We no longer require proof that the majority of America is overweight or obese, most of us. Our nation is more than a billion pounds over the ideal fat level and this number is increasing day unknown astronomical proportions. Pandora's box has been opened into the epidemic's most pressing health of our history, what we do not realize is that we supported the open and are about to tear the lid.

fat loss is a very complex issuewhich is to push you off the table, healthy eating, and regular exercise. Not a single person on this planet gains or losses of fat in the same exact way or rate. Everyone has fingerprints and individualistic or fat loss metabolism very different one that is based on their health, age, genetics, hormones, preparation level, stress, and environment. As an expert on fat loss and personal trainer in Denver, CO, I have helped hundreds of peopleachieve the solution to the elusive goal of losing weight and keeping it permanently off. The secret is science, and it is so simple that all you have to do is change what you've learned to believe.
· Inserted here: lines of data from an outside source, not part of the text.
(** C6.  On two documents whose items are lists of records, the invoice
    evaluator returns [missing_items = max(0, n_gt - n_pred)] and
    [extra_items = max(0, n_pred - n_gt)], counts its four per-item hits over
    the common positions only, and [main] divides them by
    [max(n_gt, 1)]; the commodity-code evaluator divides every per-item
    count by [n_gt] (0% when it is 0).  With 3 ground-truth and 5 predicted
    items: [missing_items = 0], [extra_items = 2], every count is at most 3
    and every denominator is 3. *)
Theorem item_count_is_the_denominator {B : PyBuiltins}
  (dy dp : list (string * json)) (ys ps : list json) (ms : spec_float) :
  items_of (JDict dy) = Ok (JList ys) ->
  items_of (JDict dp) = Ok (JList ps) ->
  forallb is_record ys = true ->
  forallb is_record ps = true ->
  let n_y := Z.of_nat (List.length ys) in
  let n_p := Z.of_nat (List.length ps) in
  (exists res pcts,
      Invoice.evaluate (JDict dy) (JDict dp) = Ok res
      /\ Invoice.main_result res = Ok pcts
      /\ Invoice.n_items res = n_y
      /\ Invoice.missing_items res = Z.max 0 (n_y - n_p)
      /\ Invoice.extra_items res = Z.max 0 (n_p - n_y)
      /\ 0 <= Invoice.item_name (Invoice.items res) <= Z.min n_y n_p
      /\ 0 <= Invoice.quantity (Invoice.items res) <= Z.min n_y n_p
      /\ 0 <= Invoice.unit_price (Invoice.items res) <= Z.min n_y n_p
      /\ 0 <= Invoice.total_price (Invoice.items res) <= Z.min n_y n_p
      /\ Invoice.pct_item_name pcts
         = percent (Invoice.item_name (Invoice.items res)) (Z.max n_y 1)
      /\ Invoice.pct_quantity pcts
         = percent (Invoice.quantity (Invoice.items res)) (Z.max n_y 1)
      /\ Invoice.pct_unit_price pcts
         = percent (Invoice.unit_price (Invoice.items res)) (Z.max n_y 1)
      /\ Invoice.pct_total_price pcts
         = percent (Invoice.total_price (Invoice.items res)) (Z.max n_y 1)
      /\ Invoice.pct_missing_items pcts = percent (Z.max 0 (n_y - n_p)) (Z.max n_y 1)
      /\ Invoice.pct_extra_items pcts = percent (Z.max 0 (n_p - n_y)) (Z.max n_y 1)
      /\ (n_y = 3 -> n_p = 5 ->
          Invoice.missing_items res = 0 /\ Invoice.extra_items res = 2
          /\ Invoice.item_name (Invoice.items res) <= 3
          /\ Invoice.pct_item_name pcts = percent (Invoice.item_name (Invoice.items res)) 3
          /\ Invoice.pct_quantity pcts = percent (Invoice.quantity (Invoice.items res)) 3
          /\ Invoice.pct_unit_price pcts = percent (Invoice.unit_price (Invoice.items res)) 3
          /\ Invoice.pct_total_price pcts
             = percent (Invoice.total_price (Invoice.items res)) 3))
  /\ (exists r (names v10 v6 p10 p6 : Z) (hits : Z -> Z),
        Hscode.evaluate (JDict dy) (JDict dp) ms = Ok r
        /\ Hscode.n_items r = n_y
        /\ Hscode.item_name_match_table r = pct_or_zero names n_y
        /\ Hscode.y_10_match_table r = pct_or_zero v10 n_y
        /\ Hscode.y_6_match_table r = pct_or_zero v6 n_y
        /\ Hscode.pred_10_match_table r = pct_or_zero p10 n_y
        /\ Hscode.pred_6_match_table r = pct_or_zero p6 n_y
        /\ Hscode.accuracy_10 r = pct_or_zero (hits 10) n_y
        /\ Hscode.accuracy_6 r = pct_or_zero (hits 6) n_y
        /\ Hscode.metadata r = map (fun k => (k, pct_or_zero (hits k) n_y)) Hscode.prefix_lengths
        /\ 0 <= names <= Z.min n_y n_p
        /\ 0 <= v10 <= n_y /\ 0 <= v6 <= n_y
        /\ 0 <= p10 <= Z.min n_y n_p /\ 0 <= p6 <= Z.min n_y n_p
        /\ (forall k, 0 <= hits k <= Z.min n_y n_p)
        /\ (n_y = 3 -> n_p = 5 ->
            Hscode.item_name_match_table r = percent names 3
            /\ Hscode.accuracy_10 r = percent (hits 10) 3
            /\ Hscode.accuracy_6 r = percent (hits 6) 3
            /\ Hscode.pred_10_match_table r = percent p10 3
            /\ names <= 3 /\ hits 10 <= 3)).
Proof.
  intros Ey Ep Ry Rp n_y n_p. split.
  - eexists. eexists.
    split; [apply (invoice_evaluate_value dy dp ys ps Ey Ep Ry Rp)|].
    split; [apply main_result_value|].
    cbn [Invoice.n_items Invoice.missing_items Invoice.extra_items Invoice.items
         Invoice.item_name Invoice.quantity Invoice.unit_price Invoice.total_price
         Invoice.pct_item_name Invoice.pct_quantity Invoice.pct_unit_price
         Invoice.pct_total_price Invoice.pct_missing_items Invoice.pct_extra_items].
    fold n_y n_p.
    pose proof (inv_sum_bound (inv_text_hit "item_name") ys ps (inv_text_hit_bit _)) as H1.
    pose proof (inv_sum_bound (inv_number_hit "quantity") ys ps (inv_number_hit_bit _)) as H2.
    pose proof (inv_sum_bound (inv_number_hit "unit_price") ys ps (inv_number_hit_bit _)) as H3.
    pose proof (inv_sum_bound (inv_number_hit "total_price") ys ps (inv_number_hit_bit _)) as H4.
    fold n_y n_p in H1, H2, H3, H4.
    repeat conj_step ltac:(first [reflexivity | lia]).
    intros E3 E5. rewrite E3, E5 in *. change (Z.max 3 1) with 3.
    repeat split; first [reflexivity | lia].
  - exists (Hscode.Build_report n_y
              (fmul (Z2SF (Hscode.compare_strings (field (JDict dy) "seller_name")
                             (field (JDict dp) "seller_name") ms)) f_hundred)
              (pct_or_zero (sumZ (map (name_hit ms) (align ys ps))) n_y)
              (pct_or_zero (sumZ (map gt_10_hit (align ys ps))) n_y)
              (pct_or_zero (sumZ (map gt_6_hit (align ys ps))) n_y)
              (pct_or_zero (sumZ (map pr_10_hit (align ys ps))) n_y)
              (pct_or_zero (sumZ (map pr_6_hit (align ys ps))) n_y)
              (pct_or_zero (sumZ (map (prefix_hit 10) (align ys ps))) n_y)
              (pct_or_zero (sumZ (map (prefix_hit 6) (align ys ps))) n_y)
              (map (fun k => (k, pct_or_zero (sumZ (map (prefix_hit k) (align ys ps))) n_y))
                 Hscode.prefix_lengths)).
    exists (sumZ (map (name_hit ms) (align ys ps))),
           (sumZ (map gt_10_hit (align ys ps))), (sumZ (map gt_6_hit (align ys ps))),
           (sumZ (map pr_10_hit (align ys ps))), (sumZ (map pr_6_hit (align ys ps))),
           (fun k => sumZ (map (prefix_hit k) (align ys ps))).
    split; [apply (hscode_evaluate_value dy dp ys ps ms Ey Ep Ry Rp)|].
    cbn [Hscode.n_items Hscode.item_name_match_table Hscode.y_10_match_table
         Hscode.y_6_match_table Hscode.pred_10_match_table Hscode.pred_6_match_table
         Hscode.accuracy_10 Hscode.accuracy_6 Hscode.metadata].
    pose proof (sumZ_align (name_hit ms) ys ps (fun _ => eq_refl) (name_hit_bit ms)) as H1.
    pose proof (sumZ_align pr_10_hit ys ps (fun _ => eq_refl) pr_10_hit_bit) as H2.
    pose proof (sumZ_align pr_6_hit ys ps (fun _ => eq_refl) pr_6_hit_bit) as H3.
    pose proof (sumZ_bits _ gt_10_hit (align ys ps) (fun x _ => b2z_bit _)) as H4.
    pose proof (sumZ_bits _ gt_6_hit (align ys ps) (fun x _ => b2z_bit _)) as H5.
    rewrite align_length in H4, H5.
    assert (H6 : forall k, 0 <= sumZ (map (prefix_hit k) (align ys ps)) <= Z.min n_y n_p).
    { intros k. apply (sumZ_align (prefix_hit k) ys ps (fun _ => eq_refl) (prefix_hit_bit k)). }
    fold n_y n_p in H1, H2, H3, H4, H5.
    repeat conj_step ltac:(first [reflexivity | lia | exact H6]).
    intros E3 E5. pose proof (H6 10) as H7. rewrite E3, E5 in *.
    unfold pct_or_zero. change (3 =? 0) with false. cbv iota.
    repeat split; first [reflexivity | lia].
Qed.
However, you must re-educate on what works in reality not a myth.

Before I show you how the science of fat loss, I want you to think about a number of key principles and thoughts that I consider to be the bedrock doctrine. First, there is no magic pill, noone. Repeat as you and invest in something with a return. Really look at the word diet, it spells death with a tombstone at the end. I've never seen success that lasts a very long time. You measure the real progress occurring, not your current weight on the scale. Although a measuring stick is necessary for continuous improvement and use of the compass pointing appropriately allows you to stay true. You should be aware of everything that goes into your mouth, it's for fat lossor cons? 90% of all food that comes with a nutrition label is more food for weight loss. You read that right. dietary weight loss and Frankenfood that was designed with a flavor of attraction are like oil and water, they do not work well together. They can coexist with another, but the relationship is based on blood and repulsion against your fat loss goals. The reason why most people can never keep the weight is that we arewired to eat things that taste better, regardless of the toxicity that leads to progressive disease associated with obesity. If you understand that you're not eating real food, you have half the formula. Once you know what food is to keep you fat, do not wear it in the home longer or visit the aisle at the grocery store. So you can have a chance of success, start with a large plastic bag and clean your pantry and refrigerator. You must change the configuration ofwhat you eat or you will always get the same result. Finally, and importantly, to eat "healthy" does not mean or result in weight loss. Let's start there.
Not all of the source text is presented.